Dès le début de 2019, l'administration Plante se penchera sur les coûts environnementaux et financiers de la distribution à « grande échelle » des Publisacs dans le cadre des consultations entourant la révision de son plan de la gestion des matières résiduelles.

Bien connu des consommateurs et distribué à domicile, le Publisac contient à la fois des feuillets publicitaires et généralement un hebdomadaire local.

« Il n'y a pas d'arbres qui se coupent au Québec pour faire des circulaires, a dit M. Olivier, mercredi, au cours d'un entretien téléphonique. C'est fait avec les résidus des scieries. Le Publisac est un produit responsable et recyclable. »

L'éditeur et imprimeur québécois distribue son produit à environ 800 000 domiciles sur l'île de Montréal et à quelque 3,5 millions de foyers à travers la province.

Impact sur l'information locale

M. Olivier, qui a qualifié de « sain » le débat qui aura lieu l'an prochain, estime que plusieurs personnes ignorent par exemple que le taux de récupération des feuillets publicitaires en papier journal est de 86 %.
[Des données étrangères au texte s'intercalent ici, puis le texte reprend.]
Lemma drop_app_s n a b : String.length a = n -> drop_s n (a +:+ b) = b.
Proof. revert n. induction a as [|c a IH]; intros n <-; [by destruct b|]. rewrite str_app_cons. cbn. by apply IH. Qed.

Lemma take_drop_s n s : take_s n s +:+ drop_s n s = s.
Proof. revert s. induction n as [|n IH]; intros [|c s]; try done. cbn [take_s drop_s]. rewrite str_app_cons. by rewrite IH. Qed.

Lemma take_s_length n s : (n <= String.length s)%nat -> String.length (take_s n s) = n.
Proof. revert s. induction n as [|n IH]; intros [|c s] H; cbn in *; [done|done|lia|]. rewrite IH; lia. Qed.

Lemma of_be_be8 v : of_be 0 (be8 (u64 v)) = u64 v.
Proof.
  unfold be8. rewrite of_be_be; [|apply Z.mod_pos_bound; lia]. change (256 ^ Z.of_nat 8) with (2 ^ 64).
  unfold u64. rewrite Z.mod_mod; lia.
Qed.

(** Eight bytes are the big-endian form of the number they spell. *)
Lemma of_be_app acc s : of_be acc s = acc * 256 ^ len s + of_be 0 s.
Proof.
  revert acc. induction s as [|c s IH]; intros acc; [change (256 ^ len EmptyString) with 1; cbn [of_be]; lia|].
  cbn [of_be]. rewrite IH, (IH (0 * 256 + of_byte c)).
  unfold len. cbn [String.length]. rewrite Nat2Z.inj_succ, Z.pow_succ_r by lia. ring.
Qed.

Lemma of_be_bounds s : 0 <= of_be 0 s < 256 ^ len s.
Proof.
  induction s as [|c s IH]; [change (256 ^ len EmptyString) with 1; cbn [of_be]; lia|].
  cbn [of_be]. rewrite of_be_app. pose proof (of_byte_bounds c).
  unfold len in *. cbn [String.length]. rewrite Nat2Z.inj_succ, Z.pow_succ_r by lia. nia.
Qed.

Lemma be_of_be n s : String.length s = n -> be n (of_be 0 s) = s.
Proof.
  revert n. induction s as [|c s IH]; intros n <-; [done|]. cbn [String.length be of_be]. rewrite of_be_app.
  pose proof (of_be_bounds s) as Hb. pose proof (of_byte_bounds c). unfold len in *.
  set (p := 256 ^ Z.of_nat (String.length s)) in *. f_equal.
  - apply byte_of_eq. rewrite Z.div_add_l by lia. rewrite (Z.div_small (of_be 0 s)) by lia.
    rewrite Z.add_0_r. apply Z.mod_small. lia.
  - transitivity (be (String.length s) (of_be 0 s)); [|by apply IH].
    clear -Hb. revert Hb. set (v := of_be 0 s). generalize (0 * 256 + of_byte c) as k. intros k.
    assert (forall m, (m <= String.length s)%nat -> be m (k * p + v) = be m v) as Hm.
    { induction m as [|m IH]; intros Hm; [done|]. cbn [be]. f_equal; [|apply IH; lia]. apply byte_of_eq.
      rewrite of_byte_byte_of. subst p.
      replace (Z.of_nat (String.length s)) with (Z.of_nat m + (Z.of_nat (String.length s - m))) by lia.
      rewrite Z.pow_add_r by lia. set (q := Z.of_nat (String.length s - m)).
      rewrite (Z.mul_comm (256 ^ Z.of_nat m)), Z.mul_assoc.
      rewrite Z.div_add_l by (apply Z.pow_nonzero; lia).
      replace q with (Z.succ (q - 1)) by lia. rewrite Z.pow_succ_r by lia.
      replace (k * (256 * 256 ^ (q - 1)) + v / 256 ^ Z.of_nat m) with (v / 256 ^ Z.of_nat m + (k * 256 ^ (q - 1)) * 256) by ring.
      apply Z.mod_add. lia. }
    intros _. by apply Hm.
Qed.

Section freshness.
Context (hmac : string -> string -> string).

(** What an accepted nonce is, with the clock away from the ends of [int64]. *)
Lemma Verify_sound k nowUnix nonce binding :
  0 <= k_ttl k / second < 2 ^ 62 -> 0 <= k_maxSkew k / second <= 2 ^ 62 -> 0 <= nowUnix < 2 ^ 62 ->
  Verify hmac k nowUnix nonce binding = Ok () ->
  exists ts key, key ∈ k_keys k /\ int64_ok ts /\
    DecodeString nonce = Some (be8 (u64 ts) +:+ mac hmac key (be8 (u64 ts)) binding) /\
    - (k_maxSkew k / second) <= nowUnix - ts <= k_ttl k / second.
Proof.
  intros Httl Hskew Hnow H. unfold Verify in H. destruct (DecodeString nonce) as [raw|]; [|done].
  destruct (negb _) eqn:El; [done|]. bool_split. set (v := of_be 0 (take_s tsLen raw)) in *.
  set (ts := i64 v) in *. destruct (_ || _) eqn:Ew; [done|]. bool_split.
  destruct (existsb _ _) eqn:Ex; [|done]. apply existsb_elem in Ex as (key & Hkey & Hm). bool_split.
  assert (Hlen : String.length (take_s tsLen raw) = tsLen).
  { apply take_s_length. unfold len, tsLen, macLen in *. lia. }
  pose proof (of_be_bounds (take_s tsLen raw)) as Hv. unfold len in Hv. rewrite Hlen in Hv. fold v in Hv.
  change (256 ^ Z.of_nat tsLen) with (2 ^ 64) in Hv.
  assert (Hts : int64_ok ts /\ u64 ts = v).
  { subst ts. unfold int64_ok, i64, u64. pose proof (Z.mod_pos_bound (v + 2 ^ 63) (2 ^ 64) ltac:(lia)).
    split; [lia|]. Z.div_mod_to_equations. lia. }
  destruct Hts as [Hok Hu]. exists ts, key. split_and!; [done|done| | |].
  - rewrite Hu. change (be8 v) with (be tsLen v). subst v. rewrite be_of_be by done. rewrite <- Hm. by rewrite take_drop_s.
  - unfold i64, int64_ok in *. Z.div_mod_to_equations. lia.
  - unfold i64, int64_ok in *. Z.div_mod_to_equations. lia.
Qed.

(** A minted nonce verifies within its window. For HMACs of at least 16 bytes,
    a nonce minted by the gateway at [t1] verifies at Core at [t2] for the same
    binding, under any keyring that still has the minting key, exactly when
    [t2 - t1] is within the skew and the lifetime; otherwise it has expired. *)
Theorem mint_then_verify k k' t1 t2 binding nonce exp key rest :
  (forall a b, 16 <= len (hmac a b)) -> k_keys k = key :: rest -> key ∈ k_keys k' ->
  int64_ok t1 -> int64_ok (t2 - t1) -> Mint hmac k t1 binding = Some (nonce, exp) ->
  Verify hmac k' t2 nonce binding =
    if decide (- (k_maxSkew k' / second) <= t2 - t1 <= k_ttl k' / second) then Ok () else Err N_Expired.
Proof.
  intros Hlen Hk Hin Ht1 Hd Hm. unfold Mint in Hm. rewrite Hk in Hm.
  apply (inj Some), pair_equal_spec in Hm as [<- _].
  unfold Verify. rewrite decode_encode. set (tsb := be8 (u64 t1)).
  assert (Hl : String.length tsb = tsLen) by apply be_length.
  assert (Hml : String.length (mac hmac key tsb binding) = macLen).
  { unfold mac. apply take_s_length. specialize (Hlen key (label +:+ tsb +:+ binding)). unfold len, macLen in *. lia. }
  unfold len. rewrite str_app_length, Hl, Hml, Z.eqb_refl. cbn [negb].
  rewrite take_app_s, drop_app_s by done. unfold tsb at 1 2. rewrite of_be_be8, i64_u64 by done.
  assert (Hage : i64 (t2 - t1) = t2 - t1).
  { unfold i64, int64_ok in *. rewrite Z.mod_small by lia. lia. }
  rewrite Hage. destruct (_ || _) eqn:E.
  - rewrite decide_False; [done|]. apply orb_true_iff in E as [E|E]; bool_split; lia.
  - bool_split. rewrite decide_True by lia.
    assert (existsb (fun key0 => bool_decide (mac hmac key tsb binding = mac hmac key0 tsb binding)) (k_keys k') = true) as ->; [|done].
    apply existsb_elem. exists key. split; [done|]. by apply bool_decide_eq_true.
Qed.
End freshness.

(** ** Single use *)

(** A statement of any Core process, with clock readings in [T]: a new nonce, a
    sweep, or bookkeeping of the sweeps. *)
Inductive replay_step (T : Z -> Prop) (s s' : NStore) : Prop :=
| rp_new nonce exp : nonce_replays s !! nonce = None -> nonce_replays s' = <[nonce := exp]> (nonce_replays s) -> replay_step T s s'
| rp_sweep t : T t -> nonce_replays s' = filter (fun x => ~ x.2 < t) (nonce_replays s) -> replay_step T s s'
| rp_skip : nonce_replays s' = nonce_replays s -> replay_step T s s'.

Abbreviation replay_others T := (rtc (replay_step T)).

(** A recorded nonce stays recorded until a clock passes its expiry. *)
Lemma recorded_step (T : Z -> Prop) nonce e s s' : (forall t, T t -> t <= e) ->
  replay_step T s s' -> nonce_replays s !! nonce = Some e -> nonce_replays s' !! nonce = Some e.
Proof.
  intros HT [n x Hn ->|t Ht ->| ->] Hl; [|by apply map_lookup_filter_Some; split; [|cbn; specialize (HT t Ht); lia]|done].
  rewrite lookup_insert_ne; [done|]. intros <-. congruence.
Qed.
« Dans les 10 dernières années, la demande n'a pas fléchi, a-t-il dit. Environ 87 % des gens qui reçoivent le Publisac le consultent en moyenne 27 minutes par semaine. Ce sont des faits qui ne sont pas connus. »

En contribuant à éduquer les consommateurs à retirer les circulaires des sacs de plastique, M. Olivier croit que le taux de récupération des feuillets peut même franchir la barre des 90 %.

Néanmoins, le patron de Transcontinental n'a pas caché avoir été surpris que le Publisac soit aussi ciblé à la fin du mois de novembre lorsque l'administration Plante a signalé ses intentions de se pencher sur la distribution du produit.

« On ne savait pas que cela s'en venait, alors nous avons été très interpellés, a raconté M. Olivier. Mais nous avons compris que c'est un processus plus global. »

Hebdos Québec a réitéré cette semaine son appui au Publisac, soulignant, par voie de communiqué, qu'il s'agissait d'un « élément extrêmement important dans l'écosystème et le modèle d'affaires » des hebdomadaires.

« Éliminer le Publisac serait [soustraire] une information locale et régionale tout en privant nos annonceurs de rejoindre leur clientèle de proximité », a fait valoir le président de son conseil d'administration, Benoit Chartier.

L'entreprise établie à Montréal a également fait valoir qu'il était possible pour ceux qui ne désirent pas recevoir les Publisacs de le manifester en affichant un pictogramme à cet effet sur leur porte ou leur boîte aux lettres. Quelque 175 000 domiciles québécois ont décidé de se prévaloir de cette option.

Néanmoins, l'opinion de Transcontinental n'est pas partagée par tous.

Divers médias ont rapporté qu'un Montréalais, Charles Montpetit, désire recueillir les 15 000 signatures nécessaires afin d'obliger Montréal à tenir une consultation publique sur la distribution des Publisacs.

M. Olivier ne s'est pas inquiété des audiences à venir, étant donné que les villes de Halifax, Calgary et Ottawa se sont penchées sur la question, respectivement en 2018, 2016 et 2003. En Nouvelle-Écosse, on offre l'option de ne plus recevoir le produit, par exemple.

Dans une note publiée à la fin novembre, Adam Shine, de la Financière Banque Nationale, avait calculé, en tenant compte de la population montréalaise et du nombre de ménages, que le Publisac représentait des revenus annuels oscillant entre 38,6 millions et 44,3 millions de dollars.

« Si l'effort environnemental s'étend plus largement à travers le pays, l'impact pourrait être plus important [pour Transcontinental] », a écrit l'analyste.